A jury convicted Anthony W. Stiffarm Jr., a prisoner at Wildwood Correctional Center, of three counts of second-degree sexual assault
Stiffarm appealed his convictions to this Court. His primary claim on appeal was that the superior court violated his due process rights by permitting the State to introduce evidence of an out-of-court identification by the victim that Stiffarm claimed was too unreliable to be admissible at trial. Stiffarm also argued that the superior court erred in summarily rejecting the defense attorney's request for various Department of Corrections records pertaining to other inmates in the facility — records that the defense attorney claimed were directly relevant to the reliability of the victim's identification and the attorney's ability to effectively challenge that identification.
In our earlier decision in this case, we concluded that the superior court violated Stiffarm's discovery rights under Alaska Criminal Rule 16 by summarily denying this request for booking photos and basic information on the other inmates without holding an adequate inquiry.

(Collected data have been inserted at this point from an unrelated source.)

Lemma window_sum_from l now : (forall x, x ∈ l -> x <= now) -> forall es bs k sum,
  length es = length bs -> (k + length es = 60)%nat ->
  (forall j, (j < length es)%nat -> holds l (k + j) (es !!! j) (bs !!! j)) ->
  0 <= sum -> sum + cnt (fun x => in_window now x && (Z.of_nat k <=? x mod windowSize)) l <= max_i64 ->
  window_sum (now - windowSize + 1) now es bs sum
  = sum + cnt (fun x => in_window now x && (Z.of_nat k <=? x mod windowSize)) l.
Proof.
  intros Hnow es. induction es as [|e es IH]; intros [|b bs] k sum Hlen Hk H H0 Hmax; try done.
  - simpl in *. rewrite cnt_none; [lia |]. intros x _. pose proof (Z.mod_pos_bound x windowSize ltac:(done)).
    unfold windowSize in *. destruct (in_window now x); [| done]. apply Z.leb_gt. lia.
  - simpl in Hlen, Hk. injection Hlen as Hlen. pose proof (H 0%nat ltac:(simpl; lia)) as H1. simpl in H1. rewrite Nat.add_0_r in H1.
    rewrite cnt_split in Hmax |- *. rewrite (holds_window _ _ _ _ _ H1 Hnow) in Hmax |- *. cbn [window_sum].
    assert (Hrest : forall j, (j < length es)%nat -> holds l (S k + j) (es !!! j) (bs !!! j)).
    { intros j Hj. specialize (H (S j) ltac:(simpl; lia)). simpl in H. by rewrite Nat.add_succ_r in H. }
    pose proof (cnt_bounds (fun x => in_slot k x && (x =? e)) l) as [Hb _]. destruct H1 as [Hbc _]. rewrite <- Hbc in Hb.
    pose proof (cnt_bounds (fun x => in_window now x && (Z.of_nat (S k) <=? x mod windowSize)) l) as [Hb' _].
    destruct ((now - windowSize + 1 <=? e) && (e <=? now)).
    + rewrite u64_small by (unfold max_i64 in *; lia). rewrite (IH bs (S k)) by (done || lia). lia.
    + rewrite (IH bs (S k)) by (done || lia). lia.
Qed.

On remand, the superior court ordered the Department of Corrections to produce the requested discovery for an in camera review. Based on that review, the superior court determined that Stiffarm was entitled to the discovery he requested, and the court provided that discovery to the parties. The parties were then given the opportunity to argue whether the court's error in refusing to compel this discovery earlier entitled Stiffarm to a new trial. Following those proceedings, the superior court ruled that Stiffarm was not entitled to a new trial because (1) the discovery would not have altered the court's pretrial decision to admit K.B.'s identification of Stiffarm, and (2) there was no reasonable possibility that the discovery error affected the jury's verdict.
After we received the court's findings and decision on remand, we directed the parties to file supplemental briefs in this Court. We have now reviewed the supplemental briefing as well as the discovery materials at issue, and we agree with the superior court that Stiffarm was not prejudiced by the court's failure to provide this discovery. As the superior court noted, the additional discovery simply confirmed what the defense attorney argued to the jury — that there was a "pretty significant" population of Native Alaskan inmates at Wildwood who fit the victim's initial generic description of her assailant as a "round-faced Native." Significantly, however, the newly discovered materials did not reveal any Native Alaskan inmate who closely resembled Stiffarm. The discovery materials therefore did not undermine the State's strongest evidence against Stiffarm at trial — namely, a time-lapse video that showed a person who looked like Stiffarm outside the entry to the stairwell immediately before and after the sexual assault, and then showed that same person going into Stiffarm's cell. We therefore conclude that Stiffarm is not entitled to a new trial despite the erroneous discovery ruling that occurred in his case.
Stiffarm raises two other claims that we declined to resolve in our earlier decision. First, Stiffarm argues that the superior court erred when it ruled that K.B.'s out-of-court identification of him from a single photograph was reliable and admissible at trial. Second, he argues that the court erred by instructing the jury that this single-photo identification procedure was "legal and lawful."
We conclude that any error in admitting K.B.'s identification was harmless given the circumstances of this case.
We reach a similar conclusion with regard to the court's instruction that the single-photo identification procedures used to obtain K.B.'s identifications were "legal and lawful." We agree with Stiffarm that this instruction was confusing and improper. As Stiffarm points out, his attorney never argued that the identification procedures were "illegal;" instead, he argued only that single-photo identifications were disfavored and not the best practice because they could lead to unreliable witness identifications. Instructing the jury that single-photo identification procedures were "legal and lawful" was therefore not only unnecessary but also potentially misleading, as it could be misinterpreted by the jury as the court's vouching for the legitimacy of this type of suggestive identification procedure.
We nevertheless conclude that, when viewed in context, any error in giving this instruction was harmless. We note that the rest of the court's instruction properly directed the jurors to "attribute such weight to the factual accuracy of the identification(s) as you see fit." The jurors were also separately instructed that they were the sole judges of the credibility of the witnesses, and that if the judge said anything at trial that seemed to suggest that the judge believed or disbelieved a witness, the jury was to "disregard [that suggestion] and form your own opinion." Moreover, as already noted, K.B.'s single-photo identification of Stiffarm was essentially cumulative of the other identification evidence in the case, which included the time-lapse video and the identification of Stiffarm by the two inmates. Based on this record, we are convinced that the instruction, although confusing and potentially misleading, did not appreciably affect the jury's verdict, and was therefore harmless error.
We AFFIRM the judgment of the superior court.